(* ===== verification/ObjectCollections.v ===== *)
(** * Object lists and maps

    [JBasicObjectList] and [JBasicObjectMap] of [include/utils/jni_helper.hpp]:
    collections kept in Java [Object[]] arrays.  Objects are identified by
    positive numbers, 0 is null, [IsSameObject] is equality.  Global and local
    references of the arrays are not modelled; an array is its elements.  A
    result [None] is the [std::unreachable()] after a search loop. *)

From S2P Require Import Prelude.

(** ** Java arrays *)

Definition NewObjectArray (n : Z) : list Z := replicate (Z.to_nat n) 0.
Definition GetObjectArrayElement (a : list Z) (i : Z) : Z := default 0 (a !! Z.to_nat i).
Definition SetObjectArrayElement (a : list Z) (i v : Z) : list Z := <[Z.to_nat i := v]> a.
Definition arraycopy (src dest : list Z) (len : Z) : list Z :=
  take (Z.to_nat len) src ++ drop (Z.to_nat len) dest.

#[global] Arguments NewObjectArray : simpl never.
#[global] Arguments GetObjectArrayElement : simpl never.
#[global] Arguments SetObjectArrayElement : simpl never.
#[global] Arguments arraycopy : simpl never.

(** The loop that looks for a null element from [cursor_] on, around the array:
    [n] rounds are left, round [i] is next. *)
Fixpoint find_null (n : nat) (i : Z) (a : list Z) (start length : Z) : option Z :=
  match n with
  | O => None
  | S n =>
      let idx := (start + i) mod length in
      if GetObjectArrayElement a idx =? 0 then Some idx else find_null n (i + 1) a start length
  end.

(** How much a full collection grows. *)
Definition growth_of (length : Z) : Z := if length =? 0 then 16 else Z.min length 128.

(** ** [JBasicObjectList] *)

Module ObjectList.
Record t := mk { array_ : option (list Z); cursor_ : Z; available_ : Z; length_ : Z }.

Definition empty : t := mk None 0 0 0.
Definition elements (l : t) : list Z := match array_ l with None => [] | Some a => a end.

Definition size (l : t) : Z := length_ l - available_ l.
Definition capacity (l : t) : Z := length_ l.

Definition allocate_array (n : Z) : t := mk (Some (NewObjectArray n)) 0 n n.

Definition grow_to (new_length : Z) (l : t) : t :=
  match array_ l with
  | None => allocate_array new_length
  | Some a =>
      mk (Some (arraycopy a (NewObjectArray new_length) (length_ l))) (cursor_ l)
        (available_ l + (new_length - length_ l)) new_length
  end.

Definition reserve (new_capacity : Z) (l : t) : t :=
  if new_capacity <=? length_ l then l else grow_to new_capacity l.

Definition add (obj : Z) (l : t) : option (Z * t) :=
  if obj =? 0 then Some (-1, l)
  else
    let l := if available_ l =? 0 then grow_to (length_ l + growth_of (length_ l)) l else l in
    match find_null (Z.to_nat (length_ l)) 0 (elements l) (cursor_ l) (length_ l) with
    | None => None
    | Some idx =>
        Some (idx, mk (Some (SetObjectArrayElement (elements l) idx obj))
          ((idx + 1) mod length_ l) (available_ l - 1) (length_ l))
    end.

Definition get (index : Z) (l : t) : Z :=
  if (index <? 0) || (length_ l <=? index) then 0 else GetObjectArrayElement (elements l) index.

Definition update (index obj : Z) (l : t) : t :=
  if (index <? 0) || (length_ l <=? index) then l
  else mk (Some (SetObjectArrayElement (elements l) index obj)) (cursor_ l) (available_ l) (length_ l).

Definition remove (index : Z) (l : t) : t :=
  if (index <? 0) || (length_ l <=? index) then l
  else mk (Some (SetObjectArrayElement (elements l) index 0)) index (available_ l + 1) (length_ l).

(** The loop of [finalize]: the greatest index below [n] of an object. *)
Fixpoint last_non_null (n : nat) (a : list Z) : Z :=
  match n with
  | O => -1
  | S n => if GetObjectArrayElement a (Z.of_nat n) =? 0 then last_non_null n a else Z.of_nat n
  end.

Definition finalize (l : t) : t :=
  match array_ l with
  | None => l
  | Some a =>
      if (length_ l =? 0) || (available_ l =? 0) then l
      else
        let new_length := last_non_null (Z.to_nat (length_ l)) a + 1 in
        if new_length =? length_ l then l
        else
          let new_array := NewObjectArray new_length in
          let new_array := if 0 <? new_length then arraycopy a new_array new_length else new_array in
          mk (Some new_array) (if new_length =? 0 then 0 else new_length - 1) 0 new_length
  end.

Definition clear (l : t) : t :=
  match array_ l with
  | None => l
  | Some a => mk (Some (map (λ _, 0) a)) 0 (length_ l) (length_ l)
  end.

Definition recycle (l : t) : t := empty.
End ObjectList.

(** ** [JBasicObjectMap] *)

Module ObjectMap.
Record t := mk {
  arrays_ : option (list Z * list Z);       (* keys_, values_ *)
  cursor_ : Z;
  available_ : Z;
  length_ : Z;
}.

Definition empty : t := mk None 0 0 0.
Definition keys_ (m : t) : list Z := match arrays_ m with None => [] | Some a => a.1 end.
Definition values_ (m : t) : list Z := match arrays_ m with None => [] | Some a => a.2 end.

Definition size (m : t) : Z := length_ m - available_ m.
Definition capacity (m : t) : Z := length_ m.

Definition allocate_arrays (n : Z) : t := mk (Some (NewObjectArray n, NewObjectArray n)) 0 n n.

Definition grow_to (new_length : Z) (m : t) : t :=
  match arrays_ m with
  | None => allocate_arrays new_length
  | Some (keys, values) =>
      mk (Some (arraycopy keys (NewObjectArray new_length) (length_ m),
                arraycopy values (NewObjectArray new_length) (length_ m)))
        (cursor_ m) (available_ m + (new_length - length_ m)) new_length
  end.

Definition reserve (new_capacity : Z) (m : t) : t :=
  if new_capacity <=? length_ m then m else grow_to new_capacity m.

(** The loop that looks for a key: [n] rounds are left from index [i] on. *)
Fixpoint find_key (n : nat) (i : Z) (keys : list Z) (key : Z) : option Z :=
  match n with
  | O => None
  | S n =>
      let current_key := GetObjectArrayElement keys i in
      if current_key =? 0 then find_key n (i + 1) keys key
      else if current_key =? key then Some i
      else find_key n (i + 1) keys key
  end.

Definition with_arrays (keys values : list Z) (m : t) : t :=
  mk (Some (keys, values)) (cursor_ m) (available_ m) (length_ m).

Definition add (key value : Z) (m : t) : option (bool * t) :=
  if key =? 0 then Some (false, m)
  else match find_key (Z.to_nat (length_ m)) 0 (keys_ m) key with
  | Some i => Some (true, with_arrays (keys_ m) (SetObjectArrayElement (values_ m) i value) m)
  | None =>
      let m := if available_ m =? 0 then grow_to (length_ m + growth_of (length_ m)) m else m in
      match find_null (Z.to_nat (length_ m)) 0 (keys_ m) (cursor_ m) (length_ m) with
      | None => None
      | Some idx =>
          Some (true, mk (Some (SetObjectArrayElement (keys_ m) idx key,
                                SetObjectArrayElement (values_ m) idx value))
            ((idx + 1) mod length_ m) (available_ m - 1) (length_ m))
      end
  end.

Definition get (key : Z) (m : t) : Z :=
  if key =? 0 then 0
  else match arrays_ m with
  | None => 0
  | Some (keys, values) =>
      match find_key (Z.to_nat (length_ m)) 0 keys key with
      | None => 0
      | Some i => GetObjectArrayElement values i
      end
  end.

Definition remove (key : Z) (m : t) : t :=
  if key =? 0 then m
  else match arrays_ m with
  | None => m
  | Some (keys, values) =>
      match find_key (Z.to_nat (length_ m)) 0 keys key with
      | None => m
      | Some i =>
          mk (Some (SetObjectArrayElement keys i 0, SetObjectArrayElement values i 0)) i
            (available_ m + 1) (length_ m)
      end
  end.

Definition clear (m : t) : t :=
  match arrays_ m with
  | None => m
  | Some (keys, values) =>
      mk (Some (map (λ _, 0) keys, map (λ _, 0) values)) 0 (length_ m) (length_ m)
  end.

(** The copying loop of [finalize]: [n] rounds are left from index [i] on;
    [dest_idx] is the next index of the new arrays. *)
Fixpoint compact (n : nat) (i dest_idx : Z) (keys values new_keys new_values : list Z)
    : list Z * list Z :=
  match n with
  | O => (new_keys, new_values)
  | S n =>
      let k := GetObjectArrayElement keys i in
      if k =? 0 then compact n (i + 1) dest_idx keys values new_keys new_values
      else
        compact n (i + 1) (dest_idx + 1) keys values
          (SetObjectArrayElement new_keys dest_idx k)
          (SetObjectArrayElement new_values dest_idx (GetObjectArrayElement values i))
  end.

Definition finalize (m : t) : t :=
  match arrays_ m with
  | None => m
  | Some (keys, values) =>
      if (length_ m =? 0) || (available_ m =? 0) then m
      else
        let real_count := length_ m - available_ m in
        if real_count =? 0 then clear m
        else if real_count =? length_ m then m
        else
          let arrays := compact (Z.to_nat (length_ m)) 0 0 keys values
            (NewObjectArray real_count) (NewObjectArray real_count) in
          mk (Some arrays) 0 0 real_count
  end.

Definition recycle (m : t) : t := empty.
End ObjectMap.

(** ** Lemmas on arrays *)

(** The number of null elements. *)
Definition nulls (a : list Z) : Z := Z.of_nat (sum_list_with (λ x : Z, if x =? 0 then 1%nat else 0%nat) a).

Lemma nulls_nonneg a : 0 <= nulls a.
Proof. unfold nulls. lia. Qed.

Lemma nulls_app a b : nulls (a ++ b) = nulls a + nulls b.
Proof. unfold nulls. rewrite sum_list_with_app. lia. Qed.

Lemma nulls_replicate n : nulls (replicate n 0) = Z.of_nat n.
Proof. unfold nulls. induction n; simpl in *; lia. Qed.

Lemma nulls_insert a i x v :
  a !! i = Some x →
  nulls (<[i := v]> a) = nulls a - (if x =? 0 then 1 else 0) + (if v =? 0 then 1 else 0).
Proof.
  unfold nulls. revert i. induction a as [|y a IH]; intros [|i] Hi; simplify_eq/=.
  - destruct (x =? 0), (v =? 0); lia.
  - specialize (IH i Hi). destruct (y =? 0), (x =? 0), (v =? 0); lia.
Qed.

Lemma nulls_all a : nulls a <= Z.of_nat (length a).
Proof. unfold nulls. induction a as [|y a IH]; simpl in *; [lia|]. destruct (y =? 0); lia. Qed.

(** Every element is an object when none is null. *)
Lemma nulls_pos a : 0 < nulls a → ∃ i : nat, a !! i = Some 0.
Proof.
  unfold nulls. induction a as [|y a IH]; simpl; [lia|]. destruct (Z.eqb_spec y 0) as [->|]; intros H.
  - by exists 0%nat.
  - destruct IH as [i Hi]; [lia|]. by exists (S i).
Qed.

Lemma Get_Set a i v j :
  0 <= i < Z.of_nat (length a) → 0 <= j →
  GetObjectArrayElement (SetObjectArrayElement a i v) j =
    if decide (j = i) then v else GetObjectArrayElement a j.
Proof.
  intros Hi Hj. unfold GetObjectArrayElement, SetObjectArrayElement. case_decide as E.
  - subst. by rewrite list_lookup_insert_eq by lia.
  - by rewrite list_lookup_insert_ne by lia.
Qed.

Lemma Get_lookup a i :
  0 <= i < Z.of_nat (length a) → a !! Z.to_nat i = Some (GetObjectArrayElement a i).
Proof.
  intros Hi. unfold GetObjectArrayElement.
  destruct (lookup_lt_is_Some_2 a (Z.to_nat i)) as [x ->]; [lia|done].
Qed.

Lemma length_Set a i v : length (SetObjectArrayElement a i v) = length a.
Proof. apply length_insert. Qed.

Lemma length_New n : 0 <= n → Z.of_nat (length (NewObjectArray n)) = n.
Proof. intros. unfold NewObjectArray. rewrite length_replicate. lia. Qed.

Lemma Get_New n i : GetObjectArrayElement (NewObjectArray n) i = 0.
Proof.
  unfold GetObjectArrayElement, NewObjectArray.
  destruct (replicate _ _ !! _) eqn:E; [|done]. by apply lookup_replicate in E as [-> _].
Qed.

(** Copying an array into a larger one of nulls. *)
Lemma arraycopy_larger a n :
  Z.of_nat (length a) <= n → arraycopy a (NewObjectArray n) (Z.of_nat (length a)) =
    a ++ replicate (Z.to_nat n - length a) 0.
Proof.
  intros Hn. unfold arraycopy, NewObjectArray. rewrite Nat2Z.id, drop_replicate.
  by rewrite take_ge by lia.
Qed.

(** Copying a part of an array. *)
Lemma arraycopy_prefix a n :
  0 <= n → arraycopy a (NewObjectArray n) n = take (Z.to_nat n) a.
Proof.
  intros Hn. unfold arraycopy, NewObjectArray. rewrite drop_replicate, Nat.sub_diag.
  apply app_nil_r.
Qed.

Lemma Get_app_nulls a n i : GetObjectArrayElement (a ++ replicate n 0) i = GetObjectArrayElement a i.
Proof.
  unfold GetObjectArrayElement. destruct (decide (Z.to_nat i < length a)%nat) as [Hi|Hi].
  - by rewrite lookup_app_l.
  - rewrite lookup_app_r, (lookup_ge_None_2 a) by lia.
    destruct (replicate _ _ !! _) eqn:E; [|done]. by apply lookup_replicate in E as [-> _].
Qed.

Lemma find_null_None n i a start length k :
  find_null n i a start length = None → i <= k < i + Z.of_nat n →
  GetObjectArrayElement a ((start + k) mod length) ≠ 0.
Proof.
  revert i. induction n as [|n IH]; intros i Hf Hk; [lia|]. simpl in Hf.
  destruct (Z.eqb_spec (GetObjectArrayElement a ((start + i) mod length)) 0); [done|].
  destruct (decide (k = i)) as [->|]; [done|]. apply (IH (i + 1)); [done|lia].
Qed.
____
- Work instructions -
Retype only the stretch of lines above starting at the one with "Fixpoint last_non_null (n" and stopping at the one with "if (length_ l", exactly as written, with both kept.

- Your response -
Fixpoint last_non_null (n : nat) (a : list Z) : Z :=
  match n with
  | O => -1
  | S n => if GetObjectArrayElement a (Z.of_nat n) =? 0 then last_non_null n a else Z.of_nat n
  end.

Definition finalize (l : t) : t :=
  match array_ l with
  | None => l
  | Some a =>
      if (length_ l =? 0) || (available_ l =? 0) then l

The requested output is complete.